Balance Between Bone Morphogenetic Proteins and Their Antagonists in Kidney Injury

  Dialysis dependency is one of the leading causes of morbidity and mortality in the world, and once end‐stage renal disease develops, it cannot be reversed by currently available therapy. Although the administration of large dose of bone morphogenetic protein‐7 (BMP‐7) has been shown to repair established renal injuries and improves renal function, pathophysiological role of endogenous BMP‐7 and regulatory mechanism of its activities remain elusive. Here we show that uterine sensitization‐associated gene‐1 (USAG‐1), novel BMP antagonist abundantly expressed in the kidney, is the central negative regulator of BMP function in the kidney, and that mice lacking USAG‐1 ( USAG‐1 −/− mice) are resistant to kidney injuries. USAG‐1 −/− mice exhibited prolonged survival and preserved renal function in acute and chronic renal injuries.
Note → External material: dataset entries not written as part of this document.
(* ===== verification/Prelude.v ===== *)
(** * EdgeFabric: a verification development

    EdgeFabric is a controller that manages edge nodes, and the agents that run on
    the nodes.  The controller keeps its data in SQL tables, offers an HTTP API,
    provisions nodes over SSH and hands every node the configuration it should
    run; the agents poll that configuration and run an authoritative DNS server, a
    CDN reverse proxy, a BGP speaker and packet forwarders from it.  A Kubernetes
    operator drives the API from custom resources.  The files below follow that
    path, from the Go standard library the code uses to the composition of
    controller and edge.

    ** Conventions

    Definitions carry the names of the Go functions they translate; where two Go
    packages use one name, a prefix tells them apart ([sqlite_] for store methods,
    [fleet_], [net_], [svc_] for services, [nodeH_] and the like for handlers).
    Fallible code returns [result]; stateful code is in the monad [stM] of
    [Prelude], which threads a state and returns a [result].  Errors keep the
    wrapping structure that [errors.Is] sees and drop formatted arguments.
    Integers are [Z] with the bounds of their type written out where they can be
    exceeded; strings are byte strings.  Clocks, random draws and fresh identifiers
    are arguments, so that every definition can be evaluated.

    The store ([Storage]) is a record of tables, maps from identifiers to rows,
    together with the list of faults that are still to come: each SQL statement
    consumes one, and a statement that meets a fault fails without effect.  A state
    without faults is [calm].  Theorems that speak of all states therefore cover
    every statement that fails; theorems about what a request achieves assume [calm].
    The state also says whether its connection enforces foreign keys, which the code
    switches on for one connection of its pool; theorems about references assume it.

    ** Parts and files

    - Go standard library: [GoStrings] (strings), [GoNet] (addresses, prefixes,
      ParseIP, ParseCIDR), [Regex] (regular expressions by derivatives), [GoBase64],
      [GoHttp] (headers, queries, URL values).
    - internal/crypto, internal/secrets: [Secrets], with round trips under key rotation.
    - internal/domain: [Domain].  internal/storage and internal/storage/sqlite: [Storage],
      [StoreDns], [StoreFleet], [StoreCdn], [StoreProvision], [StoreInventory],
      [StoreAccess]; [Storage] also has the pagination cursors and the lemmas on sequences
      of statements that only read.
    - internal/dns: [DnsValidate], [DnsService]; internal/dnsserver: [DnsServer].
      [DnsTheorems]: the tables stay valid under every sequence of calls and faults, and
      CNAMEs exclusive in zones the check reads in full; the snapshot a node polls is
      exact; the running server answers as a reference resolver does; zone transfers are
      exact and guarded.
    - internal/cdnserver: [Cache] (heap of list cells), [DiskCache],
      [CdnGuards] (rate limiter, WAF, health checker), [CdnProxy].  Theorems in
      [CacheTheorems] (the cache refines a list ordered by recency), [DiskTheorems],
      [CdnProxyProofs], [CdnProxyTheorems], [CdnServeTheorems], [CdnOriginTheorems].
    - internal/cdn: [CdnValidate], [CdnService], [NodeSync] (what the sync functions have
      in common), [CdnValidateProofs], [CdnServiceTheorems]; [CdnEdgeTheorems] composes
      the controller's tables with the proxy of a node.
    - internal/provisioning: [Overlay] (address allocation), [Provisioner] (jobs, pipelines,
      enrollment, the SSH session as a parameter), [KeyRotation]; [ProvisionFrame] says
      what each action may change; theorems in [Overlay], [ProvisionTheorems],
      [EnrollTheorems] (a run records what its steps returned, in the job and, unless a
      statement fails, in the tables; tokens work once).
    - internal/events, internal/fleet, internal/route, internal/networking: [Events],
      [Fleet], [RouteService], [Networking]; theorems in [InventoryTheorems] (valid rows,
      and references that hold while foreign keys are enforced), [RouteTheorems],
      [NetTheorems] (both ends of a tunnel agree on keys; the mesh peers of a node).
    - internal/auth, internal/rbac, internal/user, internal/tenant, internal/audit: [Token],
      [Auth].
    - internal/api: [Api] (apiutil, middleware), [ApiHandlers], [ApiFleet], [ApiNet],
      [ApiProvision] (the handlers), [ApiRoutes] (routing and middleware chains of every
      endpoint, and a sample deployment).  [ApiCore] and [ApiFrame] say what each handler
      may change; [ApiTheorems] (who may change what), [ApiIsolation] and
      [ApiFleetIsolation] (tenants, and what the token of a node may do), [ApiAudit] (the
      changes that are audited: all but the heartbeats), [ApiPages] (pagination);
      [Middleware] has the rate limiter and CORS, and bounds the sign-in attempts of an
      address.
    - internal/ha: [Leader]: a cluster of controllers as a step relation over the advisory
      lock of the database; at most one leads, and one round of ticks elects one.
    - internal/routeserver, internal/gatewayrt: [Forwarder] (one service for the node and
      one for the gateway, from one definition with two sides; sockets are handles that
      live as long as their loops), [ForwarderTheorems], [ForwarderPaths] (no socket
      leaks, two polls suffice, a stored route is relayed from node to gateway to
      destination); [Relay] has the TCP and UDP loops behind a listener.
    - internal/bgp: [Bgp] (service over the GoBGP library, no-op service, monitor).
    - internal/plugin and the no-op services: [Plugin].  internal/app, internal/nodestate,
      internal/gatewaystate, internal/nodeclient, internal/gatewayclient: [Agent], with
      [AgentTheorems]: from an enrollment token to the zones the node serves, across
      restarts, and what happens when the token expires or a reply is lost.
    - internal/events, the handlers: [Notify] (webhooks with retries and signatures, Slack,
      mail as SMTP calls and as the text it sends).
    - internal/routeserver/health.go, internal/networking/health.go,
      internal/observability/health.go: [Health]: checkers report what both thresholds
      make of the results and publish each change once, in any interleaving; readiness of
      a node.
    - migrations of both drivers: [Schema]: the statements of the source, parsed and run on
      a catalog, by processes that interleave and may be killed; PostgreSQL upgrades can
      be resumed and raced, SQLite ones cannot be resumed, and both drivers end with the
      same schema.
    - internal/config, internal/app/controller.go, internal/app/seed.go: [Controller]:
      what configuration is accepted, which settings the environment changes, and that a
      controller comes up on an empty database and comes up again unchanged.
    - internal/api/v1/status.go, tenant_usage.go: [Status]: the overview counts exactly what
      its caller may see.
    - operator/: [Operator] (one reconciler over an API with a contract; objects mirror
      their counterparts whatever fails) and [OperatorApi] (the six kinds and the HTTP
      client against the API of this repository).

    ** Interfaces

    [DnsStore] and [GroupStore] are classes with laws: the DNS service is proved
    against them and the SQLite tables are an instance.  [UUID], [AuthLib], [AEAD] stand for
    the UUID library, bcrypt and TOTP, and AES-GCM, with their documented laws in
    [UUIDLaws], [AuthLibLaws], [AEADLaws]; HMAC-SHA256, the resolver, JSON decoding,
    net/mail, Curve25519 and Ed25519 are function arguments.

    ** Bounds and fuel

    Loops over lists are structural.  Where recursion is not, fuel is computed from
    the data and proved enough: the LRU eviction loop from the number of entries,
    the disk eviction loop from the index, the address scans from the size of the
    subnet, the pages of a listing from the number of nodes.  The limits of listings
    (10000 zones, 200 rows per page) are those of the code and appear as hypotheses
    where a snapshot would be cut off.

    ** Not modelled
    The tables of the PostgreSQL store, whose statements repeat those of SQLite with
    numbered parameters; the command line, metrics and logs; TLS certificates, HTTP
    listeners and shutdown; the SSH client and the WireGuard daemon (interfaces to
    other programs); the bytes that a relay copies and the raw ICMP packets; web
    assets; generated code and the main function of the operator. *)

From Stdlib Require Import ZArith Lia Ascii String.
From stdpp Require Export base tactics decidable numbers list gmap fin_maps
  fin_map_dom sets strings sorting.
Renal BMP signaling, assessed by phosphorylation of Smad proteins, is significantly enhanced in USAG‐1 −/− mice during renal injury, indicating that the preservation of renal function is attributed to enhancement of endogenous BMP signaling. Furthermore, the administration of neutralizing antibody against BMP‐7 abolished reno‐protection in USAG‐1 −/− mice, indicating that USAG‐1 plays a critical role in the modulation of reno‐protective action of BMP, and that inhibition of USAG‐1 will be promising means of development of novel treatment for kidney diseases.